Among the entries that follow, tally the lines with the string "have". Give no more than the number.

++++ Data for review ++++

(** * AERONET explorer: acquisition, cleaning, column resolution, statistics

    A shallow embedding of [src/aeronet_api.py], [src/data_processing.py]
    and of the control flow of [app.py] that leads to the measurement
    request, with the properties of the pipeline proved over it.

    Conventions of the embedding.
    - Python [str] is [string] (a sequence of bytes); the string methods are
      modelled on ASCII: [upper] maps [a-z] to [A-Z] and leaves every other
      byte alone, [strip] removes the ASCII characters for which
      [str.isspace] holds.
    - a pandas [DataFrame] is a list of column names, a list of dtypes and a
      list of rows of cells; a null (NaN, NaT, None) is the cell [NaN].
    - a float is an exact rational ([Q]): the arithmetic of the statistics
      is the arithmetic of the reals they approximate, without rounding. A
      standard deviation is kept as the rational under its square root.
    - what the code leaves to pandas, requests and the Python runtime
      (the CSV reader, the timestamp parser, the sort algorithm, the HTTP
      transport, [float(...)]) is a member of the class [Platform]: the
      theorems hold for every behaviour of the libraries, and the module
      [Demo] gives a small platform to run the code on. *)

From Stdlib Require Import ZArith QArith Qround String Ascii List Bool Lia.
From Stdlib Require Import Sorting.Sorted Sorting.Permutation DecimalString.
From Stdlib Require Import Lqa.
From stdpp Require Import gmap strings.

Import ListNotations.
Local Open Scope string_scope.
Local Open Scope Z_scope.
(** The default member initialisers of [UdpConfig]. *)
Definition default_config : UdpConfig := {|
  host := "127.0.0.1";
  port := 9001;
  recvBufferSize := 4096
|}.

(** [struct sockaddr_in], the three members the transport writes. *)
Record sockaddr_in : Type := {
  sin_family : Z;
  sin_port : Z;
  sin_addr : Z
}.

Definition AF_INET : Z := 2.
Definition O_NONBLOCK : Z := 2048.

(** [htons] on a little-endian host: the two bytes of a [uint16_t]
    exchanged. *)
Definition htons (p : Z) : Z :=
  Z.lor (Z.shiftl (Z.land p 255) 8) (Z.land (Z.shiftr p 8) 255).

(** The data members of [class UdpTransport]. *)
Record UdpTransport : Type := {
  config_ : UdpConfig;
  onReceive_ : ReceiveCallback;
  initialized_ : bool;
  socket_ : Z;
  destAddr_ : sockaddr_in;
  recvBuffer_ : list byte
}.

(** Calls made by the transport, as they appear in the trace. *)
Inductive Call : Type :=
| sys_socket
| sys_fcntl_getfl (fd : Z)
| sys_fcntl_setfl (fd flags : Z)
| sys_bind (fd : Z)
| sys_inet_pton (h : string)
| sys_close (fd : Z)
| sys_recvfrom (fd : Z) (len : nat)
| sys_sendto (fd : Z) (data : Frame) (dest : sockaddr_in)
| receive_callback (cb : nat) (data : Frame).

Definition set_socket (v : Z) (t : UdpTransport) : UdpTransport :=
  {| config_ := config_ t; onReceive_ := onReceive_ t;
     initialized_ := initialized_ t; socket_ := v;
     destAddr_ := destAddr_ t; recvBuffer_ := recvBuffer_ t |}.

Definition set_initialized (v : bool) (t : UdpTransport) : UdpTransport :=
  {| config_ := config_ t; onReceive_ := onReceive_ t;
     initialized_ := v; socket_ := socket_ t;
     destAddr_ := destAddr_ t; recvBuffer_ := recvBuffer_ t |}.

Definition set_destAddr (v : sockaddr_in) (t : UdpTransport) : UdpTransport :=
  {| config_ := config_ t; onReceive_ := onReceive_ t;
     initialized_ := initialized_ t; socket_ := socket_ t;
     destAddr_ := v; recvBuffer_ := recvBuffer_ t |}.

Definition set_recvBuffer (v : list byte) (t : UdpTransport) : UdpTransport :=
  {| config_ := config_ t; onReceive_ := onReceive_ t;
     initialized_ := initialized_ t; socket_ := socket_ t;
     destAddr_ := destAddr_ t; recvBuffer_ := v |}.

Definition set_onReceive (v : ReceiveCallback) (t : UdpTransport) : UdpTransport :=
  {| config_ := config_ t; onReceive_ := v;
     initialized_ := initialized_ t; socket_ := socket_ t;
     destAddr_ := destAddr_ t; recvBuffer_ := recvBuffer_ t |}.
(** ** The series behind the columns *)

(** The series the weekly loop builds for one ticker, if it builds one. *)
Definition weekly_series (env : Env) (start_date : date) (tk : Ticker) : option Series :=
  match history env (snd (fst tk)) (Start start_date) with
  | Ok (b :: bars) =>
      Some {| name := column_name (fst (fst tk)) (snd tk);
              points := cum_return (weekly_points (b :: bars)) |}
  | _ => None
  end.

(** The series the monthly loop builds for one ticker, if it builds one. *)
Definition monthly_series (env : Env) (start_date : date) (tk : Ticker) : option Series :=
  match history env (snd (fst tk)) (Start start_date) with
  | Ok (b :: bars) =>
      if ltb zero (Close b) then
        Some {| name := column_name (fst (fst tk)) (snd tk);
                points := map (fun x => (bar_ts x, pct_return (Close b) (Close x)))
                            (b :: bars) |}
      else None
  | _ => None
  end.

(** One turn of a merging loop, with the exception handler applied. *)
Definition merge_step (series_of : Ticker -> option Series)
  (trend_data : DataFrame Timestamp) (tk : Ticker) : DataFrame Timestamp :=
  match series_of tk with
  | Some s => match add_series trend_data s with
              | Ok merged => merged
              | Raise _ => trend_data
              end
  | None => trend_data
  end.
(* ===== verification/Prelude.v ===== *)
(** * A verification of the Xbox One controller driver

    The repository is a DriverKit sample: a driver that presents an Xbox One
    controller, which speaks a vendor protocol over USB, as a HID game pad.

    ** The program

    - XboxOneDevice.cpp matches the USB device and activates its configuration.
    - XboxOneInputInterface.cpp matches the input interface that appears then.  It
      opens the two interrupt pipes, wakes the controller up with two packets, queues
      a read, and for each completed read forwards the packet to the HID stack,
      answers guide button packets and queues the next read.  It describes the
      device to the HID stack with the report descriptor of XboxOneDescriptors.h;
      the packets are the structures of XboxOneInputPackets.h.
    - XboxOneUserClient.cpp is the object an application talks to.  Its one request
      switches forwarding on and off through a pointer to the input interface.
    - UserClientTester/main.cpp is such an application.
    - XboxOneInterface.cpp is an earlier driver for the interface that the project
      file does not build any more.

    All of these are translated, function by function, under the names they have in
    C++ (with a prefix where two classes use the same name).

    ** How effects are modelled

    [Effects] has the monad [M E S]: a computation over the object's own state [S]
    (the [ivars] pointer, null before [init] and after [free]), a memory with one block
    of bytes per mapped buffer, and the history of calls into the framework.  Undefined
    behaviour of the C++ (null pointers, accesses outside a buffer) is a [Fault]; an
    access past the end of a block is one, whatever else is mapped.  [wp] is total
    correctness, so a proved specification excludes every fault and non-termination;
    [wpx Ψ] lets the faults in [Ψ] through, for code that does fault.

    The framework is not part of the repository.  [DriverKit] lists the calls the
    sources make, as the family [driverkitE]; an instance of the class [DriverKit]
    answers each call as an arbitrary function of the whole history.  A theorem that
    holds for every instance holds for every behaviour of the framework.  Where
    documented behaviour is needed it is a field of [DriverKitOk] or a named
    hypothesis.  Where a superclass calls back into the driver ([super::Start],
    [IOService::Create]) the answer is a tree of the callbacks it makes and the
    model runs it.  An out-parameter counts as written only when the call succeeded.
    What a history amounts to is read off it by projections: reports forwarded
    ([hid_reports]), packets handed to a pipe ([out_packets]), pipes opened
    ([opened_pipes]), buffers mapped ([mappings]), reads queued ([reads_armed]),
    references owned ([refs]), dictionary contents ([dict_lookup]).  [Sample] is a
    concrete framework on which the witnesses run the driver.

    ** Files and what their theorems show

    - [Packets]: layout of the packet structures by the C rules and their bytes in
      memory; the button bits cover the field.
    - [Descriptors]: the report descriptor, read by a HID report descriptor parser:
      the HID stack sees each member of a button report under its usage; two defects
      of the descriptor.
    - [InputState], [InputPipes]: the instance variables; [InitDescriptors],
      [InitPipes], [SetupPipe], [SetupPipes].  The pipe search finds the pipes if they
      are there, buffers are mapped, references are accounted for, and the pipes of
      surplus endpoints are lost.
    - [InputComm]: [GotData_Impl], the report handlers, [SendInterruptData],
      [SetEnable].  Refinement of a specification of one completed read; how long the
      input buffer must be for it, exactly; sequences of reads, stale bytes of short
      transfers included; counters; bounds.
    - [HidDescription]: [CopyStringAtIndex], [newDeviceDescription],
      [newReportDescriptor].  The dictionary is known for every key, and why there is
      none if there is none; strings are copied within bounds.
    - [InputLifecycle]: [init], [Start_Impl], [handleStart], [Stop_Impl] and its
      completion block, [free].  What a start achieves on each path, that it succeeds
      when it can, and the ledger of references from start to free.
    - [UserClient]: the user client and [NewUserClient_Impl], on a heap of objects;
      dispatch, licensing, and creation.  [EnableSwitch] is what the input interface
      promises the client.
    - [Device], [CoreInterface], [Tester]: the remaining programs.
    - [System]: the input interface under the framework's call protocol as a step
      relation.  In every reachable state an allowed call returns, except a completed
      read that runs past a short input buffer, and that is characterised exactly; at
      most one read is outstanding, packet counters are consecutive, the reports
      forwarded are those of an abstract gate, and a freed object has given back what it
      took but for lost pipes; and a licensing request decides what becomes of later
      packets.

    No theorem assumes that the endpoints of an interface are all different, that a
    buffer can hold a report, or that a transfer fills it.

    ** Fuel

    Two loops have no bound of their own.  The endpoint loop of [InitPipes] takes
    fuel; its theorems ask for more fuel than the interface has endpoints
    ([finite_endpoints]), and a USB interface has at most 30.  The loop of the tester over services asks for more fuel
    than there are services.  Exhaustion is a fault, so it is excluded as well.

    ** What is not modelled

    Logging has no effect but that a debug build reads the bytes it prints, which is
    modelled.  The Swift application that loads the driver only calls the system and
    draws; the interface declarations (.iig), property lists and project files hold no
    executable code.  The type of a user client request and the structure arguments of
    an external method are ignored by the sources and left out.  Calls arrive one at a
    time, as the framework's default dispatch queue guarantees. *)

From stdpp Require Export base tactics list gmap strings numbers option.
From stdpp Require Export relations.
#[export] Set Default Goal Selector "!".
#[global] Open Scope Z_scope.
Coercion Z.of_nat : nat >-> Z.

(** [lia] reasons about division and remainder by constants. *)
Ltac Zify.zify_post_hook ::= Z.to_euclidean_division_equations.

(** ** Hint databases and tactics of the development *)

(** Projections of traces distribute over concatenation. *)
Create Rewrite HintDb trace.

(** ** Machine integers

    A w-bit unsigned integer is a [Z] kept in range by an explicit wrap. *)

Definition wrap8 (z : Z) : Z := z mod 256.
Definition wrap16 (z : Z) : Z := z mod 65536.
Definition wrap32 (z : Z) : Z := z mod 4294967296.

Definition u8 (z : Z) : Prop := 0 ≤ z < 256.
Definition u16 (z : Z) : Prop := 0 ≤ z < 65536.
Definition i16 (z : Z) : Prop := -32768 ≤ z < 32768.

#[global] Instance u8_dec z : Decision (u8 z).
Proof. unfold u8. apply _. Defined.
#[global] Instance u16_dec z : Decision (u16 z).
Proof. unfold u16. apply _. Defined.
#[global] Instance i16_dec z : Decision (i16 z).
Proof. unfold i16. apply _. Defined.

(** Reads an unsigned [n]-bit pattern as a two's complement number. *)
Definition to_signed (n : Z) (v : Z) : Z :=
  if decide (2 ^ (n - 1) ≤ v) then v - 2 ^ n else v.

(** ** Little-endian byte strings *)

Fixpoint le_value (bs : list Z) : Z :=
  match bs with
  | [] => 0
  | b :: bs' => b + 256 * le_value bs'
  end.

Fixpoint le_bytes (n : nat) (z : Z) : list Z :=
  match n with
  | O => []
  | S n' => z mod 256 :: le_bytes n' (z / 256)
  end.

(** ** The mapped memory of the driver process

    One block of bytes per mapped buffer, under the address it is mapped at.  An
    access names the address it is relative to, so running past the end of a block is
    an error even where the next byte happens to be mapped for something else. *)

Abbreviation memory := (gmap Z (list Z)).

(** A block with the bytes [bs] written over it from offset [off] on. *)
Definition overwrite (off : nat) (bs blk : list Z) : list Z :=
  take off blk ++ bs ++ drop (off + length bs) blk.

Definition load_bytes (a : Z) (off n : nat) (m : memory) : option (list Z) :=
  blk ← m !! a;
  if decide (off + n ≤ length blk)%nat then Some (take n (drop off blk)) else None.

Definition store_bytes (a : Z) (off : nat) (bs : list Z) (m : memory) : option memory :=
  blk ← m !! a;
  if decide (off + length bs ≤ length blk)%nat then Some (<[a := overwrite off bs blk]> m) else None.

(** ** Lemmas: integers and bytes *)

Lemma wrap8_u8 z : u8 (wrap8 z).
Proof. unfold u8, wrap8. lia. Qed.

Lemma wrap8_id z : u8 z → wrap8 z = z.
Proof. unfold u8, wrap8. intros. by apply Z.mod_small. Qed.

Lemma le_bytes_length n z : length (le_bytes n z) = n.
Proof. revert z. induction n; intros; simpl; congruence. Qed.

Lemma le_bytes_u8 n z : Forall u8 (le_bytes n z).
Proof.
  revert z. induction n as [|n IH]; intros z; simpl; constructor; [|done].
  unfold u8. lia.
Qed.

Lemma le_value_bytes n z : 0 ≤ z < 256 ^ Z.of_nat n → le_value (le_bytes n z) = z.
Proof.
  revert z. induction n as [|n IH]; intros z Hz; simpl.
  { simpl in Hz. lia. }
  rewrite IH; [lia|].
  rewrite Nat2Z.inj_succ, Z.pow_succ_r in Hz by lia. lia.
Qed.

Lemma le_value_bound bs :
  Forall u8 bs → 0 ≤ le_value bs < 256 ^ Z.of_nat (length bs).
Proof.
  induction 1 as [|b bs Hb _ IH]; simpl; [lia|].
  unfold u8 in Hb. rewrite Nat2Z.inj_succ, Z.pow_succ_r by lia. lia.
Qed.

Lemma le_value_app bs1 bs2 :
  le_value (bs1 ++ bs2) = le_value bs1 + 256 ^ Z.of_nat (length bs1) * le_value bs2.
Proof.
  induction bs1 as [|b bs1 IH]; simpl; [lia|].
  rewrite IH, Nat2Z.inj_succ, Z.pow_succ_r by lia. lia.
Qed.

(** A single-bit mask tests one bit. *)
Lemma land_pow2_testbit v i : 0 ≤ i → bool_decide (Z.land v (2 ^ i) ≠ 0) = Z.testbit v i.
Proof.
  intros Hi. destruct (Z.testbit v i) eqn:Hb.
  - apply bool_decide_eq_true. intros H0.
    assert (Z.testbit (Z.land v (2 ^ i)) i = true) as Ht
      by (rewrite Z.land_spec, Hb, Z.pow2_bits_true by lia; done).
    rewrite H0, Z.testbit_0_l in Ht. done.
  - apply bool_decide_eq_false. intros Hn. apply Hn, Z.bits_inj'. intros j Hj.
    rewrite Z.land_spec, Z.testbit_0_l, Z.pow2_bits_eqb by lia.
    destruct (Z.eqb_spec i j) as [->|]; [by rewrite Hb|by rewrite andb_false_r].
Qed.

(** The weighted sum of the low [n] bits of a number. *)
Fixpoint bits_sum (n : nat) (v : Z) : Z :=
  match n with
  | O => 0
  | S n' => bits_sum n' v + (if Z.testbit v n' then 2 ^ n' else 0)
  end.

Lemma bits_sum_mod n v : bits_sum n v = v mod 2 ^ n.
Proof.
  induction n as [|n IH]; simpl bits_sum; [by rewrite Z.mod_1_r|].
  rewrite IH, Nat2Z.inj_succ, Z.pow_succ_r by lia.
  rewrite (Z.mul_comm 2), Z.rem_mul_r by lia.
  pose proof (Z.testbit_spec' v n ltac:(lia)) as Hb.
  destruct (Z.testbit v n); simpl in Hb; lia.
Qed.

Lemma to_signed_i16 v : i16 v → to_signed 16 (wrap16 v) = v.
Proof.
  unfold i16, to_signed, wrap16. change (2 ^ (16 - 1)) with 32768.
  change (2 ^ 16) with 65536. intros. case_decide; lia.
Qed.

(** ** Lemmas: memory *)

Lemma overwrite_length off bs blk :
  (off + length bs ≤ length blk)%nat → length (overwrite off bs blk) = length blk.
Proof. intros. unfold overwrite. rewrite !length_app, length_take, length_drop. lia. Qed.

Lemma overwrite_0 bs blk : overwrite 0 bs blk = bs ++ drop (length bs) blk.
Proof. done. Qed.

Lemma take_overwrite bs blk : take (length bs) (overwrite 0 bs blk) = bs.
Proof. rewrite overwrite_0. apply take_app_length. Qed.

(** Writing one byte of the bytes just written. *)
Lemma overwrite_insert (i : nat) v bs blk :
  (i < length bs)%nat →
  overwrite i [v] (overwrite 0 bs blk) = overwrite 0 (<[i := v]> bs) blk.
Proof.
  intros Hi. rewrite !overwrite_0, length_insert. unfold overwrite. simpl length.
  rewrite take_app_le, drop_app_le, (insert_take_drop bs i v Hi) by lia.
  rewrite Nat.add_1_r, <- !app_assoc. done.
Qed.

Lemma load_bytes_one a off m blk :
  m !! a = Some blk →
  load_bytes a off 1 m = if decide (off < length blk)%nat then Some [blk !!! off] else None.
Proof.
  intros Hm. unfold load_bytes. rewrite Hm. simpl. repeat case_decide; try lia; [|done].
  destruct (lookup_lt_is_Some_2 blk off) as [x Hx]; [done|].
  by rewrite (drop_S _ _ _ Hx), (list_lookup_total_correct _ _ _ Hx).
Qed.

Lemma alter_insert_Some {V} (f : V → V) (a : Z) (m : gmap Z V) v :
  m !! a = Some v → alter f a m = <[a := f v]> m.
Proof.
  intros Hm. apply map_eq. intros a'. destruct (decide (a = a')) as [<-|Hne].
  - by rewrite lookup_alter_eq, lookup_insert_eq, Hm.
  - by rewrite lookup_alter_ne, lookup_insert_ne.
Qed.

(** ** Parts of lists *)

(** A contiguous part of a list. *)
Definition infix {A} (l l' : list A) : Prop := ∃ l1 l2, l' = l1 ++ l ++ l2.

Create HintDb infix.

Lemma infix_here {A} (l l' : list A) : infix l (l ++ l').
Proof. by exists [], l'. Qed.

Lemma infix_refl {A} (l : list A) : infix l l.
Proof. exists [], []. by rewrite app_nil_r. Qed.

Lemma infix_app {A} (l l1 l2 : list A) : infix l l2 → infix l (l1 ++ l2).
Proof. intros (a & b & ->). exists (l1 ++ a), b. by rewrite <- app_assoc. Qed.

Lemma infix_app_l {A} (l l1 l2 : list A) : infix l l1 → infix l (l1 ++ l2).
Proof. intros (a & b & ->). exists a, (b ++ l2). by rewrite <- !app_assoc. Qed.

Lemma infix_cons {A} (l l' : list A) x : infix l l' → infix l (x :: l').
Proof. apply (infix_app l [x]). Qed.

Lemma infix_head {A} (l : list A) x : infix [x] (x :: l).
Proof. apply (infix_here [x]). Qed.

#[export] Hint Resolve infix_refl infix_here infix_head infix_app infix_app_l infix_cons : infix.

++++

» **Answer box**:
2